## WHAT THE TASK ASKS
Find the line that contains "Context (parse_uuid : list", then repeat it and each line after it to the end of the records, exactly.

Collected data entries:
Lemma edge_timestamp sid ch seq ts body label kind fallback : ts_ok ts ->
  timestamp_from_payload parse_uuid f64_as_f32 (env_payload (data_envelope uuid_str sid ch seq ts body label kind)) fallback = ts.
Proof.
  intros (H1 & H2 & H3 & H4 & H5 & H6). unfold timestamp_from_payload, map_i64, map_u64, map_uuid, map_f32, map_str.
  payload_field. cbn [mbind option_bind v_as_str v_as_u64].
  rewrite (proj2 (try_from_Some i64_min i64_max _ _)) by done.
  rewrite (proj2 (try_from_Some i64_min i64_max (ts_ingest_ns ts) _)) by done.
  rewrite (proj2 (try_from_Some 0 u64_max _ _)) by done.
  rewrite (proj2 (try_from_Some i64_min i64_max (clock_offset_ms ts) _)) by (split; [done|]; unfold i64_min, i64_max, i32_min, i32_max in *; lia).
  cbn [mbind option_bind]. rewrite (proj2 (try_from_Some i32_min i32_max _ _)) by done.
  rewrite !uuid_round by done. destruct ts as [o i m b n c q d s]. cbn. destruct q, s; reflexivity.
Qed.
Lemma edge_frames ev ts body : edge_frame ev ts body ->
  exists p, frames ev = [(p, body)] /\ forall fb, timestamp_from_payload parse_uuid f64_as_f32 p fb = ts.
Proof.
  intros (bytes & seq & label & kind & -> & Hts & Hd).
  exists (env_payload (data_envelope uuid_str (remote_sid t) (remote_ch t) seq ts body label kind)). split; [|intros fb; by apply edge_timestamp].
  unfold data_of. rewrite Hd. rewrite bool_decide_false by done. unfold is_target_data. rewrite !bool_decide_true by done.
  cbn [andb]. unfold map_binary. payload_field. reflexivity.
Qed.
Lemma edge_calls_stamped evs fss : Forall2 carries evs fss -> forall n,
  calls n (concat (map frames evs)) = edge_calls n (concat fss).
Proof.
  induction 1 as [|ev fs evs fss Hc _ IH]; intros n; [done|]. cbn [map concat]. destruct fs as [|[ts body] [|]]; [| |done].
  - cbn in Hc. rewrite Hc. apply IH.
  - destruct (edge_frames ev ts body Hc) as (p & -> & Hp). cbn. by rewrite Hp, IH.
Qed.

End MirrorLog.

(** ** Writes through the mirror, with the edge's connection *)
Section Proxy.
  Context (parse_uuid : list Z -> option Z) (uuid_str : Z -> list Z) (f64_as_f32 : Z -> Z).
  Context {L Tx M : Type} `{!LogSink L} `{!SourceApi M} (to_vec_named : Envelope -> option (list Z))
    (from_slice : list Z -> option Envelope) (send : Tx -> list Z -> Tx * option Z) (stamp_origin : Z -> DualTimestamp)
    (stamp_ingest : Z -> DualTimestamp -> DualTimestamp) (t : RemoteTarget) (local_sid : Z).
  Abbreviation step := (mirror_step parse_uuid uuid_str f64_as_f32 (L := L) (Tx := Tx) to_vec_named from_slice send stamp_origin stamp_ingest t local_sid).
  (** MessagePack reads back what it wrote, and so do UUIDs. *)
  Hypothesis codec : forall e b, to_vec_named e = Some b -> from_slice b = Some e.
  Hypothesis uuid_round : forall u, uuid_ok u -> parse_uuid (uuid_str u) = Some u.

## ANSWER TO THIS PROBLEM
  Context (parse_uuid : list Z -> option Z) (uuid_str : Z -> list Z) (f64_as_f32 : Z -> Z).
  Context {L Tx M : Type} `{!LogSink L} `{!SourceApi M} (to_vec_named : Envelope -> option (list Z))
    (from_slice : list Z -> option Envelope) (send : Tx -> list Z -> Tx * option Z) (stamp_origin : Z -> DualTimestamp)
    (stamp_ingest : Z -> DualTimestamp -> DualTimestamp) (t : RemoteTarget) (local_sid : Z).
  Abbreviation step := (mirror_step parse_uuid uuid_str f64_as_f32 (L := L) (Tx := Tx) to_vec_named from_slice send stamp_origin stamp_ingest t local_sid).
  (** MessagePack reads back what it wrote, and so do UUIDs. *)
  Hypothesis codec : forall e b, to_vec_named e = Some b -> from_slice b = Some e.
  Hypothesis uuid_round : forall u, uuid_ok u -> parse_uuid (uuid_str u) = Some u.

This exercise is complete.